L'architecture brute du lieu a été conservée, un clin d'oeil au passé irréversible où les camions grimpaient la longue rampe circulaire pour déverser leurs déchets. Aujourd'hui, cette rampe, verte et foisonnante, est un chemin de mobilité active, accessible à toutes et tous. Les vélos y roulent, croisant des piétons qui flânent entre les potagers urbains que les habitants cultivent eux-mêmes. Cette promenade extérieure se prolonge au sein même du bâtiment, invitant les citoyens à déambuler au milieu des espaces aux ambiances variées.
La hauteur du bâti s'offre désormais à la vue des Montréalais qui, en admirant la ville aux mille clochers, apercevront au loin deux tours, rouges. Les tours de Dickson ont été préservées. À la manière de phares, elles étirent leurs ombres sur le Saint-Laurent. Les habitants des quartiers voisins, privés jusqu'alors de ses berges par les vastes zones industrielles et portuaires, jouissent à présent d'une proximité avec le fleuve. Autrefois utilisé comme point de récupération des déchets, Dickson est devenu un lieu de rassemblement, où les citoyens profitent de la nature urbaine foisonnante.

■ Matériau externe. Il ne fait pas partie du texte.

(* ===== verification/IoHist.v ===== *)
(** * The history of writes (src/fio/iolog.c, trim.c, verify.c, io_u.c)

    Writes that are to be verified are logged as pieces: in a red-black tree ordered
    by file and offset, or, with a random map, at the end of a list; some are
    also on the list of pieces to trim.  A piece is known by its address; the tree's
    cells are those of [RbTree].  The lists are lists of addresses.  [None] is an
    access to memory that is not allocated, or a failed assertion. *)

From S2P Require Import Prelude RbTree Rand LatHist.

Open Scope Z_scope.

Definition IP_F_ONRB : Z := 1.
Definition IP_F_ONLIST : Z := 2.
Definition IP_F_TRIMMED : Z := 4.
Definition IP_F_IN_FLIGHT : Z := 8.

Record io_piece := IoPiece { ip_file : Z; ip_offset : Z; ip_len : Z; ip_numberio : Z; ip_flags : Z }.

Definition has_flag (f : Z) (p : io_piece) : bool := bool_decide (Z.land (ip_flags p) f <> 0).
Definition with_flags (fl : Z) (p : io_piece) : io_piece :=
  IoPiece (ip_file p) (ip_offset p) (ip_len p) (ip_numberio p) fl.
Definition add_flag (f : Z) (p : io_piece) : io_piece := with_flags (Z.lor (ip_flags p) f) p.
Definition clear_flag (f : Z) (p : io_piece) : io_piece := with_flags (Z.land (ip_flags p) (u32 (Z.lnot f))) p.

(** The fields of the thread that the history is kept in. *)
Record hist := Hist {
  io_hist_tree : store;
  pieces : gmap Z io_piece;
  io_hist_list : list Z;
  io_hist_len : Z;
  trim_list : list Z;
  trim_entries : Z;
  trim_state : frand_state;
  verify_state : frand_state }.

Definition set_tree (h : hist) (t : store) : hist :=
  Hist t (pieces h) (io_hist_list h) (io_hist_len h) (trim_list h) (trim_entries h) (trim_state h) (verify_state h).
Definition set_pieces (h : hist) (ps : gmap Z io_piece) : hist :=
  Hist (io_hist_tree h) ps (io_hist_list h) (io_hist_len h) (trim_list h) (trim_entries h) (trim_state h) (verify_state h).
Definition set_list (h : hist) (l : list Z) : hist :=
  Hist (io_hist_tree h) (pieces h) l (io_hist_len h) (trim_list h) (trim_entries h) (trim_state h) (verify_state h).
Definition set_len (h : hist) (n : Z) : hist :=
  Hist (io_hist_tree h) (pieces h) (io_hist_list h) (u64 n) (trim_list h) (trim_entries h) (trim_state h) (verify_state h).
Definition set_trims (h : hist) (l : list Z) (n : Z) : hist :=
  Hist (io_hist_tree h) (pieces h) (io_hist_list h) (io_hist_len h) l (u64 n) (trim_state h) (verify_state h).
Definition set_trim_state (h : hist) (s : frand_state) : hist :=
  Hist (io_hist_tree h) (pieces h) (io_hist_list h) (io_hist_len h) (trim_list h) (trim_entries h) s (verify_state h).
Definition set_verify_state (h : hist) (s : frand_state) : hist :=
  Hist (io_hist_tree h) (pieces h) (io_hist_list h) (io_hist_len h) (trim_list h) (trim_entries h) (trim_state h) s.

Definition update_piece (h : hist) (x : Z) (f : io_piece -> io_piece) : option hist :=
  p ← pieces h !! x; Some (set_pieces h (<[x := f p]> (pieces h))).

(** [calloc] of a piece at [x], and [init_ipo]: the list head, which shares its place with the tree node,
    points to itself. *)
Definition alloc_ipo (h : hist) (x : Z) (p : io_piece) : hist :=
  set_pieces (set_tree h (Store (<[x := Node x x 0]> (cells (io_hist_tree h))) (rb_node (io_hist_tree h)))) (<[x := p]> (pieces h)).

Definition free_ipo (h : hist) (x : Z) : option hist :=
  _ ← pieces h !! x;
  Some (set_pieces (set_tree h (Store (delete x (cells (io_hist_tree h))) (rb_node (io_hist_tree h)))) (delete x (pieces h))).

Definition flist_del (x : Z) (l : list Z) : list Z := filter (fun y => y <> x) l.

Definition remove_trim_entry (h : hist) (x : Z) : hist :=
  if decide (x ∈ trim_list h) then set_trims h (flist_del x (trim_list h)) (trim_entries h - 1) else h.

(** [td->o.trim_percentage] *)
Definition io_u_should_trim (h : hist) (trim_percentage : Z) : bool * hist :=
  if decide (trim_percentage = 0) then (false, h)
  else
    let frand_max := rand_max (trim_state h) in
    let '(r, st) := rand_ (trim_state h) in
    let val := u64 (frand_max / 100 * trim_percentage) in
    (bool_decide (r <= val), set_trim_state h st).

(** ** Logging a write *)

(** Where the piece [q] goes relative to a piece of the tree, and whether they overlap; a piece at the same
    offset overlaps whatever its length. *)
Definition compare_piece (q p : io_piece) : option side * bool :=
  if decide (ip_file q < ip_file p) then (Some Left, false)
  else if decide (ip_file q > ip_file p) then (Some Right, false)
  else if decide (ip_offset q < ip_offset p) then (Some Left, bool_decide (u64 (ip_offset q + ip_len q) > ip_offset p))
  else if decide (ip_offset q > ip_offset p) then (Some Right, bool_decide (u64 (ip_offset p + ip_len p) > ip_offset q))
  else (None, true).

(** The walk down: the parent and the link to put the piece at, or the piece it overlaps. *)
Fixpoint find_slot (fuel : nat) (h : hist) (q : io_piece) (cur parent : Z) (link : option side) : option (Z * option side + Z) :=
  match fuel with
  | O => None
  | S fuel' =>
      if decide (cur = 0) then Some (inl (parent, link))
      else
        p ← pieces h !! cur;
        match compare_piece q p with
        | (Some d, false) => n ← get (io_hist_tree h) cur; find_slot fuel' h q (child d n) cur (Some d)
        | _ => Some (inr cur)
        end
  end.

(** [restart:] *)
Fixpoint place (fuel : nat) (h : hist) (x : Z) (q : io_piece) : option hist :=
  match fuel with
  | O => None
  | S fuel' =>
      r ← find_slot (S (size (pieces h))) h q (rb_node (io_hist_tree h)) 0 None;
      match r with
      | inl (parent, link) =>
          t ← rb_link_node (io_hist_tree h) x parent link;
          t ← rb_insert_color t x;
          h ← update_piece (set_tree h t) x (add_flag IP_F_ONRB);
          Some (set_len h (io_hist_len h + 1))
      | inr y =>
          let h := set_len h (io_hist_len h - 1) in
          t ← rb_erase (io_hist_tree h) y;
          let h := remove_trim_entry (set_tree h t) y in
          p ← pieces h !! y;
          h ← (if has_flag IP_F_IN_FLIGHT p then Some h else free_ipo h y);
          place fuel' h x q
      end
  end.

(** [x] is the address that [calloc] returns. *)
Definition log_io_piece (h : hist) (x : Z) (file offset buflen numberio trim_percentage : Z) (randommap : bool) : option hist :=
  let q := IoPiece file offset buflen numberio IP_F_IN_FLIGHT in
  let h := alloc_ipo h x q in
  let '(trim, h) := io_u_should_trim h trim_percentage in
  let h := if trim : bool then set_trims h (trim_list h ++ [x]) (trim_entries h + 1) else h in
  if randommap then
    h ← update_piece (set_list h (io_hist_list h ++ [x])) x (add_flag IP_F_ONLIST);
    Some (set_len h (io_hist_len h + 1))
  else
    t ← RB_CLEAR_NODE (io_hist_tree h) x;
    place (S (size (pieces h))) (set_tree h t) x q.

(** ** The end of a write *)

(** [BLOCK_INFO_SET_STATE] for a trim or a write that failed. *)
Definition fail_block_info (info : Z) (is_trim is_write : bool) : Z :=
  if decide (BLOCK_INFO_STATE info < 3) then
    if is_trim then BLOCK_INFO 3 (BLOCK_INFO_TRIMS info)
    else if is_write then BLOCK_INFO 4 (BLOCK_INFO_TRIMS info)
    else info
  else info.

(** [ipo] is 0 when the unit has no piece; [info] is its entry of the block states, if they are kept. *)
Definition unlog_io_piece (h : hist) (ipo : Z) (info : option Z) (is_trim is_write : bool) : option (hist * option Z) :=
  let info := (fun i => fail_block_info i is_trim is_write) <$> info in
  if decide (ipo = 0) then Some (h, info)
  else
    p ← pieces h !! ipo;
    h ← (if has_flag IP_F_ONRB p then t ← rb_erase (io_hist_tree h) ipo; Some (set_tree h t)
         else if has_flag IP_F_ONLIST p then Some (set_list h (flist_del ipo (io_hist_list h)))
         else Some h);
    h ← free_ipo h ipo;
    Some (set_len h (io_hist_len h - 1), info).

(** A short write; a write that completed. *)
Definition trim_io_piece (h : hist) (ipo xfer_buflen resid : Z) : option hist :=
  if decide (ipo = 0) then Some h
  else update_piece h ipo (fun p => IoPiece (ip_file p) (ip_offset p) (u64 (xfer_buflen - resid)) (ip_numberio p) (ip_flags p)).

Definition complete_piece (h : hist) (ipo : Z) (error : bool) (info : option Z) (is_trim is_write : bool) : option (hist * option Z) :=
  if decide (ipo = 0) then Some (h, info)
  else if error then unlog_io_piece h ipo info is_trim is_write
  else h ← update_piece h ipo (clear_flag IP_F_IN_FLIGHT); Some (h, info).

(** ** What to verify and to trim next *)

Record unit_ := Unit_ { u_offset : Z; u_buflen : Z; u_numberio : Z; u_file : Z; u_trimmed : bool; u_seed : option Z }.

(** The piece at the head of the tree or of the list, unless its write has not completed. *)
Definition take_piece (h : hist) : option (option Z * hist) :=
  if decide (rb_node (io_hist_tree h) <> 0) then
    n ← rb_first (io_hist_tree h);
    p ← pieces h !! n;
    if has_flag IP_F_IN_FLIGHT p then Some (None, h)
    else
      t ← rb_erase (io_hist_tree h) n;
      if has_flag IP_F_ONRB p then h ← update_piece (set_tree h t) n (clear_flag IP_F_ONRB); Some (Some n, h) else None
  else
    match io_hist_list h with
    | [] => Some (None, h)
    | n :: l =>
        p ← pieces h !! n;
        if has_flag IP_F_IN_FLIGHT p then Some (None, h)
        else
          if has_flag IP_F_ONLIST p then h ← update_piece (set_list h l) n (clear_flag IP_F_ONLIST); Some (Some n, h) else None
    end.

(** [requeued]: the unit has a file already.  [open_file] is whether the file is open or can be opened.  The
    result is that of the function, with what was put into the unit. *)
Definition get_next_verify (h : hist) (requeued : bool) (open_file : Z -> bool) (verify_pattern_bytes : Z) : option (Z * option unit_ * hist) :=
  if requeued then Some (0, None, h)
  else
    '(n, h) ← take_piece h;
    match n with
    | None => Some (1, None, h)
    | Some n =>
        p ← pieces h !! n;
        let h := set_len h (io_hist_len h - 1) in
        let u := Unit_ (ip_offset p) (ip_len p) (ip_numberio p) (ip_file p) (has_flag IP_F_TRIMMED p) in
        if open_file (ip_file p) : bool then
          h ← free_ipo (remove_trim_entry h n) n;
          if decide (verify_pattern_bytes <> 0) then Some (0, Some (u None), h)
          else
            let '(r, st) := rand_ (verify_state h) in
            let '(r', st) := rand_ st in
            Some (0, Some (u (Some (u64 (r * r')))), set_verify_state h st)
        else Some (1, Some (u None), h)
    end.

Definition get_next_trim (h : hist) (requeued : bool) (open_file : Z -> bool) (trim_zero : bool) : option (bool * option unit_ * hist) :=
  if requeued then Some (true, None, h)
  else
    match trim_list h with
    | [] => Some (false, None, h)
    | n :: _ =>
        if decide (trim_entries h = 0) then None
        else
          let h := remove_trim_entry h n in
          p ← pieces h !! n;
          let u := Unit_ (ip_offset p) (ip_len p) 0 (ip_file p) false None in
          h ← (if trim_zero then update_piece h n (add_flag IP_F_TRIMMED)
               else
                 h ← (if has_flag IP_F_ONLIST p then Some (set_list h (flist_del n (io_hist_list h)))
                      else if has_flag IP_F_ONRB p then t ← rb_erase (io_hist_tree h) n; Some (set_tree h t) else None);
                 free_ipo (set_len h (io_hist_len h - 1)) n);
          Some (open_file (ip_file p), Some u, h)
    end.

(** ** The end of the job *)

Fixpoint prune_tree (fuel : nat) (h : hist) : option hist :=
  n ← rb_first (io_hist_tree h);
  if decide (n = 0) then Some h
  else
    match fuel with
    | O => None
    | S fuel' =>
        t ← rb_erase (io_hist_tree h) n;
        let h := remove_trim_entry (set_tree h t) n in
        h ← free_ipo (set_len h (io_hist_len h - 1)) n;
        prune_tree fuel' h
    end.

Fixpoint prune_list (l : list Z) (h : hist) : option hist :=
  match l with
  | [] => Some h
  | n :: l' =>
      let h := remove_trim_entry (set_list h l') n in
      h ← free_ipo (set_len h (io_hist_len h - 1)) n;
      prune_list l' h
  end.

Definition prune_io_piece_log (h : hist) : option hist :=
  h ← prune_tree (size (pieces h)) h;
  prune_list (io_hist_list h) h.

Ainsi, de ces sombres incinérateurs voués à la destruction, jaillit un lieu vertueux et accueillant, où tout à chacun peut profiter de sa convivialité et de son énergie pour s'inspirer, créer, partager ou bien se reposer. Ce sont des espaces où imaginer le futur est à portée de main, où la réflexion rejoint les actes simples et efficaces, où l'urbanité se fait plus sociale et engagée. En offrant la possibilité d'un renouveau aux incinérateurs, tout en se rappelant leur raison d'être, ils peuvent devenir l'incarnation d'un concept vieux comme le monde : Rien ne se perd, tout se transforme. De cette idée ancienne, nous désirons faire naître ce lieu nouveau et citoyen, dédié à la renaissance.